● Exercise:
In the listing below, a line holding "destruct (GetVarint32_word p v" and a line holding "- split; [done" mark the range. Retype both exactly, with all lines between them.

● Records to process:
== Segment start ==

(** ** States *)
Record common it : Prop := {
  co_sequence : dbi_sequence it = s;
  co_status : ok (dbi_status it) = true;
  co_rnd : random_state (rnd_ it);
  co_counter : 0 <= bytes_counter_ it
}.
Definition at_entry (j : nat) it : Prop := common it /\ RI j (iter_ it).
(** Moving back, the internal iterator is before the entries of the key, with no visible one in between. *)
Definition next_place (p : nat) : nat := if decide (p < length es)%nat then S p else 0%nat.
Definition before (p m : nat) : Prop := (p = length es \/ (p < m)%nat) /\ ∀ i e, (next_place p <= i < m)%nat -> es !! i = Some e -> visible e = false.

Definition user_at (n : nat) it : Prop := (∃ j, at_entry j it) /\
  ((∃ j e, shown_at j e /\ n = cnt j /\ valid_ it = true /\ dbi_direction it = kForward /\ at_entry j it) \/
   (∃ j e p, shown_at j e /\ n = cnt j /\ valid_ it = true /\ dbi_direction it = kReverse /\ saved_key_ it = e_key e /\ saved_value_ it = e_value e /\
      at_entry p it /\ before p j) \/
   (n = length ul /\ valid_ it = false)).

Lemma ipair_at j e : es !! j = Some e -> (entry_pair <$> es) !! j = Some (entry_pair e).
Proof. intros E. by rewrite list_lookup_fmap, E. Qed.
Lemma internal_valid j it : at_entry j it -> Valid (iter_ it) = bool_decide (j < length es)%nat.
Proof. intros [_ Hj]. rewrite (iter_Valid HI j _ Hj). by rewrite length_fmap. Qed.
Lemma internal_key j e it : at_entry j it -> es !! j = Some e -> key (iter_ it) = Some (entry_pair e).1 /\ value (iter_ it) = Some (e_value e) /\
  ExtractUserKey (entry_pair e).1 = Some (e_key e).
Proof.
  intros [_ Hj] E%ipair_at. rewrite (iter_key HI j _ _ Hj E), (iter_value HI j _ _ Hj E). split_and!; [done.. | apply ExtractUserKey_ikey].
Qed.

Lemma parse_at j e it : at_entry j it -> es !! j = Some e -> ∃ db rnd counter,
  parse_visible it = Some (if visible e then Some (MkParsed (e_key e) (e_seq e) (e_type e)) else None, set_sampling db rnd counter it) /\
  at_entry j (set_sampling db rnd counter it).
Proof.
  intros Hj E. destruct (internal_key j e it Hj E) as (Ek & Ev & _). destruct Hj as [[Hq Hst Hr Hc] Hj].
  unfold parse_visible, ParseKey. rewrite Ek, Ev. cbn [mbind option_bind].
  set (counter := bytes_counter_ it - _).
  destruct (sample_loop_ok (entry_pair e).1 (Z.to_nat (2 * - counter)) (db_ it) (rnd_ it) counter Hr) as (db & rnd & c & Esl & Hr' & Hc'); [lia |].
  rewrite Esl. cbn [mbind option_bind]. exists db, rnd, c. cbn [entry_pair fst] in *. unfold entry_key at 1. rewrite ParseInternalKey_ikey by by eapply at_valid. cbn [mbind option_bind sequence set_sampling dbi_sequence].
  rewrite Hq. split; [done |]. split; [by split | done].
Qed.

Lemma internal_step j it : at_entry j it -> (j < length es)%nat ->
  (∃ i, Next (iter_ it) = Some i /\ RI (S j) i /\ Valid i = bool_decide (S j < length es)%nat) /\
  (∃ i, Prev (iter_ it) = Some i /\ RI (if decide (j = 0)%nat then length es else j - 1)%nat i /\ Valid i = negb (bool_decide (j = 0)%nat)).
Proof.
  intros [_ Hj] Hlt. assert (length (entry_pair <$> es) = length es) as El by by rewrite length_fmap.
  split.
  - destruct (iter_Next HI j _ Hj ltac:(lia)) as (i & E & Hi). exists i. split_and!; [done.. |]. rewrite (iter_Valid HI _ _ Hi). by rewrite El.
  - destruct (iter_Prev HI j _ Hj ltac:(lia)) as (i & E & Hi). rewrite El in Hi. exists i. split_and!; [done.. |]. rewrite (iter_Valid HI _ _ Hi), El.
    case_decide; subst; [by rewrite bool_decide_false, bool_decide_true by lia | by rewrite bool_decide_true, bool_decide_false by lia].
Qed.

(** ** Moving forward *)
(** Entries before [a] are hidden, and those behind are hidden when an earlier entry of their key is visible. *)
Record skips (j a : nat) (skipping : bool) (k : Slice) : Prop := {
  sk_range : (j <= a <= length es)%nat;
  sk_valid : skipping = true -> valid k;
  sk_hidden i e : (j <= i < a)%nat -> es !! i = Some e -> visible e = true -> e_type e = kTypeValue /\ skipping = true /\ Compare (e_key e) k <> Some Gt;
  sk_iff i e : (a <= i)%nat -> es !! i = Some e -> visible e = true ->
    (skipping = true /\ Compare (e_key e) k <> Some Gt) <-> ∃ i' e', (i' < a)%nat /\ es !! i' = Some e' /\ visible e' = true /\ same_key (e_key e') (e_key e) = true
}.
Definition example_edit : VersionEdit :=
  MkEdit (true, lit "leveldb.BytewiseComparator") (true, 7) (false, 0) (true, 2 ^ 63) (true, 300) [(1, ikey (lit "m") 0x101)] [(0, 3); (0, 5); (2, 4)]
    [(1, MkFileMetaData 9 4096 (-3) (ikey (lit "a") 0x501) (ikey (lit "q") 0x200)); (6, MkFileMetaData 10 0 5 (ikey (lit "r") 0x501) (ikey (lit "z") 0x200))].
Lemma version_edit_roundtrip_witness :
  ∃ b, VersionEdit_EncodeTo false example_edit [] = Some b /\ VersionEdit_DecodeFrom b new_VersionEdit = Some (OK, example_edit).
Proof.
  apply (version_edit_roundtrip false example_edit new_VersionEdit).
  - split; try (split; [by_compute | done]); try by_compute; repeat first [apply Forall_nil_2 | apply Forall_cons_2; [split; by_compute |]].
    repeat constructor.
  - split; repeat first [apply Forall_nil_2 | apply Forall_cons_2; [by repeat split |]].
Defined.
End Edit.

(** ** What a decoded edit looks like *)
Section Decoded.

(** [q] is what is left of [p]. *)
Definition rest_of (p q : Slice) : Prop := bytes p -> bytes q /\ (length q < length p)%nat.

Lemma lor_word w a b : 0 <= w -> word w a -> word w b -> word w (Z.lor a b).
Proof.
  intros Hw Ha Hb. rewrite <- (wrap_small w a Ha), <- (wrap_small w b Hb), !wrap_land, <- Z.land_lor_distr_l by done. by apply land_ones_word.
Qed.
Lemma GetVarint_loop_word w last p s r v q : 0 <= w -> word w r -> GetVarint_loop w last p s r = Some (v, q) -> word w v /\ rest_of p q.
Proof.
  intros Hw. revert s r. induction p as [| b p IH]; intros s r Hr; cbn [GetVarint_loop]; [done |]. destruct (s <=? last); [| done].
  assert (word w (Z.lor r (wrap w (Z.shiftl b s)))) as H1 by by (apply lor_word; [.. | apply wrap_word]).
  case_decide.
  - intros [= <- <-]. split; [done |]. intros [_ Hb]%list.Forall_cons. cbn. split; [done | lia].
  - intros H'. apply IH in H' as [Hv Hq]; [| by apply lor_word; [.. | apply wrap_word]]. split; [done |].
    intros [_ Hb]%list.Forall_cons. destruct (Hq Hb). cbn. split; [done | lia].
Qed.
Lemma GetVarint64_word p v q : GetVarint64 p = Some (v, q) -> word 64 v /\ rest_of p q.
Proof. intros H. eapply GetVarint_loop_word; [| | exact H]; by (lia || split). Qed.
Lemma GetVarint32_word p v q : bytes p -> GetVarint32 p = Some (v, q) -> word 32 v /\ rest_of p q.
Proof.
  intros Hb. unfold GetVarint32, GetVarint32Ptr, GetVarint32PtrFallback. destruct p as [| b p]; [done |]. case_decide.
  - intros [= <- <-]. apply list.Forall_cons in Hb as [Hb Hp]. split; [eapply word_mono; [exact Hb | lia] |]. intros _. cbn. split; [done | lia].
  - intros H'. eapply GetVarint_loop_word; [| | exact H']; by (lia || split).
Qed.
Lemma GetPrefixed_word p s q : bytes p -> GetLengthPrefixedSlice p = Some (s, q) -> |[s]| < 2 ^ 32 /\ rest_of p q.
Proof.
  intros Hb. unfold GetLengthPrefixedSlice. destruct (GetVarint32 p) as [[len r] |] eqn:E; [cbn [mbind option_bind] | done].
  destruct (GetVarint32_word p len r Hb E) as [[H0 Hl] Hr]. destruct (len <=? |[r]|); [| done]. intros [= <- <-]. split.
  - rewrite slice_size_take by done. lia.
  - intros Hp. destruct (Hr Hp) as [Hbr Hlr]. split; [by apply Forall_drop | rewrite length_drop; lia].
Qed.
Lemma GetLevel_word p n q : bytes p -> GetLevel p = Some (n, q) -> wf_level n /\ rest_of p q.
Proof.
  intros Hb. unfold GetLevel. destruct (GetVarint32 p) as [[v r] |] eqn:E; [cbn [mbind option_bind] | done].
  destruct (GetVarint32_word p v r Hb E) as [[H0 _] Hr]. destruct (Z.ltb_spec v kNumLevels); [| done]. intros [= <- <-]. by split.
Qed.
Lemma rest_trans p q r : rest_of p q -> rest_of q r -> rest_of p r.
Proof. intros H1 H2 Hp. destruct (H1 Hp) as [Hq ?], (H2 Hq) as [Hr ?]. split; [done | lia]. Qed.

Lemma GetFile_word p n f q : bytes p -> GetFile p = Some (n, f, q) -> wf_level n /\ wf_file f /\ rest_of p q.
Proof.
  intros Hb. unfold GetFile.
  destruct (GetLevel p) as [[n' p1] |] eqn:E1; [| done]. destruct (GetLevel_word p _ _ Hb E1) as [Hn R1]. destruct (R1 Hb) as [B1 _]. cbn [mbind option_bind].
  destruct (GetVarint64 p1) as [[a p2] |] eqn:E2; [| done]. destruct (GetVarint64_word p1 _ _ E2) as [Ha R2]. destruct (R2 B1) as [B2 _]. cbn [mbind option_bind].
  destruct (GetVarint64 p2) as [[b p3] |] eqn:E3; [| done]. destruct (GetVarint64_word p2 _ _ E3) as [Hb' R3]. destruct (R3 B2) as [B3 _]. cbn [mbind option_bind].
  destruct (GetVarint64 p3) as [[c p4] |] eqn:E4; [| done]. destruct (GetVarint64_word p3 _ _ E4) as [Hc R4]. destruct (R4 B3) as [B4 _]. cbn [mbind option_bind].
  unfold GetInternalKey.
  destruct (GetLengthPrefixedSlice p4) as [[s p5] |] eqn:E5; [| done]. destruct (GetPrefixed_word p4 _ _ B4 E5) as [Hs R5]. destruct (R5 B4) as [B5 _]. cbn [mbind option_bind].
  destruct (GetLengthPrefixedSlice p5) as [[l p6] |] eqn:E6; [| done]. destruct (GetPrefixed_word p5 _ _ B5 E6) as [Hl R6]. cbn [mbind option_bind].
  intros [= <- <- <-]. split; [done |]. split.
  - split; [done |]. split; [done |]. split; [by apply (sword_word 64) |]. by split.
  - eapply rest_trans; [exact R1 |]. eapply rest_trans; [exact R2 |]. eapply rest_trans; [exact R3 |]. eapply rest_trans; [exact R4 |]. by eapply rest_trans.
Qed.

(** Every case of the decoder keeps the invariant. *)
Lemma decode_tag_wf t p e e' q : bytes p -> wf_edit e -> decode_tag t p e = inl (e', q) -> wf_edit e' /\ rest_of p q.
Proof.
  intros Hb [Hc Hl Hp Hn Hs Hptr Hd Hds Hf].
  assert (∀ n, word 64 n -> wf_number (true, n)) as Hnum by (intros; by split).
  destruct t; cbn [decode_tag].
  - destruct (GetLengthPrefixedSlice p) as [[s r] |] eqn:E; [| done]. destruct (GetPrefixed_word p _ _ Hb E) as [Hs1 R]. intros [= <- <-].
    split; [| done]. by split.
  - destruct (GetVarint64 p) as [[n r] |] eqn:E; [| done]. destruct (GetVarint64_word p _ _ E) as [Hw R]. intros [= <- <-]. split; [split; cbn; auto | done].
  - destruct (GetVarint64 p) as [[n r] |] eqn:E; [| done]. destruct (GetVarint64_word p _ _ E) as [Hw R]. intros [= <- <-]. split; [split; cbn; auto | done].
  - destruct (GetVarint64 p) as [[n r] |] eqn:E; [| done]. destruct (GetVarint64_word p _ _ E) as [Hw R]. intros [= <- <-]. split; [split; cbn; auto | done].
  - destruct (GetLevel p) as [[n r] |] eqn:E; [| done]. destruct (GetLevel_word p _ _ Hb E) as [Hn1 R]. destruct (R Hb) as [Br _]. cbn [mbind option_bind].
    unfold GetInternalKey. destruct (GetLengthPrefixedSlice r) as [[k r2] |] eqn:E2; [| done]. destruct (GetPrefixed_word r _ _ Br E2) as [Hk R2]. intros [= <- <-].
    split; [| by eapply rest_trans]. split; cbn; auto. apply list.Forall_app. split; [done |]. by apply list.Forall_singleton.
  - destruct (GetLevel p) as [[n r] |] eqn:E; [| done]. destruct (GetLevel_word p _ _ Hb E) as [Hn1 R]. destruct (R Hb) as [Br _]. cbn [mbind option_bind].
    destruct (GetVarint64 r) as [[k r2] |] eqn:E2; [| done]. destruct (GetVarint64_word r _ _ E2) as [Hk R2]. intros [= <- <-].
    split; [| by eapply rest_trans]. split; cbn; auto; [| by apply set_insert_sorted]. apply list.Forall_forall. intros x [-> | Hx]%elem_of_set_insert; [done |].
    rewrite list.Forall_forall in Hd. by apply Hd.
  - destruct (GetFile p) as [[[n f] r] |] eqn:E; [| done]. destruct (GetFile_word p _ _ _ Hb E) as (Hn1 & Hf1 & R). intros [= <- <-].
    split; [| done]. split; cbn; auto. apply list.Forall_app. split; [done |]. by apply list.Forall_singleton.
  - destruct (GetVarint64 p) as [[n r] |] eqn:E; [| done]. destruct (GetVarint64_word p _ _ E) as [Hw R]. intros [= <- <-]. split; [split; cbn; auto | done].
Qed.

Lemma Decode_loop_wf fuel p e : bytes p -> wf_edit e -> (length p < fuel)%nat -> ∃ msg e', Decode_loop fuel p e = Some (msg, e') /\ wf_edit e'.
Proof.
  revert p e. induction fuel as [| fuel IH]; intros p e Hb He Hf; [lia |]. cbn [Decode_loop].
  destruct (GetVarint32 p) as [[n r] |] eqn:E; [| by eexists _, _]. destruct (GetVarint32_word p _ _ Hb E) as [_ R]. destruct (R Hb) as [Br Hr].
  destruct (to_Tag n) as [t |]; [| by eexists _, _]. destruct (decode_tag t r e) as [[e' q] | msg] eqn:Et; [| by eexists _, _].
  destruct (decode_tag_wf t r e e' q Br He Et) as [He' Rq]. destruct (Rq Br) as [Bq Hq]. apply IH; [done.. | lia].
Qed.

(** C37. Whatever the bytes of a manifest record are, decoding ends, and the edit it leaves, on success or at an error, has the
    type the rest of the database relies on: levels below seven, numbers of 64 bits, offsets of signed 64 bits, keys shorter than 4 GiB, and an ordered set
    of deleted files; fields without their flag have their initial value. *)
Theorem decoded_edit_type (src : Slice) (e0 : VersionEdit) : bytes src -> Forall (λ p, wf_level p.1 /\ |[p.2]| < 2 ^ 32) (compact_pointers_ e0) ->
  ∃ s e, VersionEdit_DecodeFrom src e0 = Some (s, e) /\ wf_edit e.
Proof.
  intros Hb Hp. unfold VersionEdit_DecodeFrom. destruct (Decode_loop_wf (S (length src)) src (VersionEdit_Clear e0)) as (msg & e & E & He); [done | | lia |].
  - split; try done; apply Forall_nil_2 || constructor.
  - rewrite E. cbn [mbind option_bind]. by eexists _, _.
Qed.

Lemma decoded_edit_type_witness : ∃ s e, VersionEdit_DecodeFrom [2; 200; 3; 6; 1; 9; 6; 0; 9; 7; 7] new_VersionEdit = Some (s, e) /\ wf_edit e.
Proof. apply (decoded_edit_type [2; 200; 3; 6; 1; 9; 6; 0; 9; 7; 7] new_VersionEdit); [by_compute | apply Forall_nil_2]. Defined.
End Decoded.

== Segment end ==

● Completed task:
  destruct (GetVarint32_word p v r Hb E) as [[H0 _] Hr]. destruct (Z.ltb_spec v kNumLevels); [| done]. intros [= <- <-]. by split.
Qed.
Lemma rest_trans p q r : rest_of p q -> rest_of q r -> rest_of p r.
Proof. intros H1 H2 Hp. destruct (H1 Hp) as [Hq ?], (H2 Hq) as [Hr ?]. split; [done | lia]. Qed.

Lemma GetFile_word p n f q : bytes p -> GetFile p = Some (n, f, q) -> wf_level n /\ wf_file f /\ rest_of p q.
Proof.
  intros Hb. unfold GetFile.
  destruct (GetLevel p) as [[n' p1] |] eqn:E1; [| done]. destruct (GetLevel_word p _ _ Hb E1) as [Hn R1]. destruct (R1 Hb) as [B1 _]. cbn [mbind option_bind].
  destruct (GetVarint64 p1) as [[a p2] |] eqn:E2; [| done]. destruct (GetVarint64_word p1 _ _ E2) as [Ha R2]. destruct (R2 B1) as [B2 _]. cbn [mbind option_bind].
  destruct (GetVarint64 p2) as [[b p3] |] eqn:E3; [| done]. destruct (GetVarint64_word p2 _ _ E3) as [Hb' R3]. destruct (R3 B2) as [B3 _]. cbn [mbind option_bind].
  destruct (GetVarint64 p3) as [[c p4] |] eqn:E4; [| done]. destruct (GetVarint64_word p3 _ _ E4) as [Hc R4]. destruct (R4 B3) as [B4 _]. cbn [mbind option_bind].
  unfold GetInternalKey.
  destruct (GetLengthPrefixedSlice p4) as [[s p5] |] eqn:E5; [| done]. destruct (GetPrefixed_word p4 _ _ B4 E5) as [Hs R5]. destruct (R5 B4) as [B5 _]. cbn [mbind option_bind].
  destruct (GetLengthPrefixedSlice p5) as [[l p6] |] eqn:E6; [| done]. destruct (GetPrefixed_word p5 _ _ B5 E6) as [Hl R6]. cbn [mbind option_bind].
  intros [= <- <- <-]. split; [done |]. split.
  - split; [done |]. split; [done |]. split; [by apply (sword_word 64) |]. by split.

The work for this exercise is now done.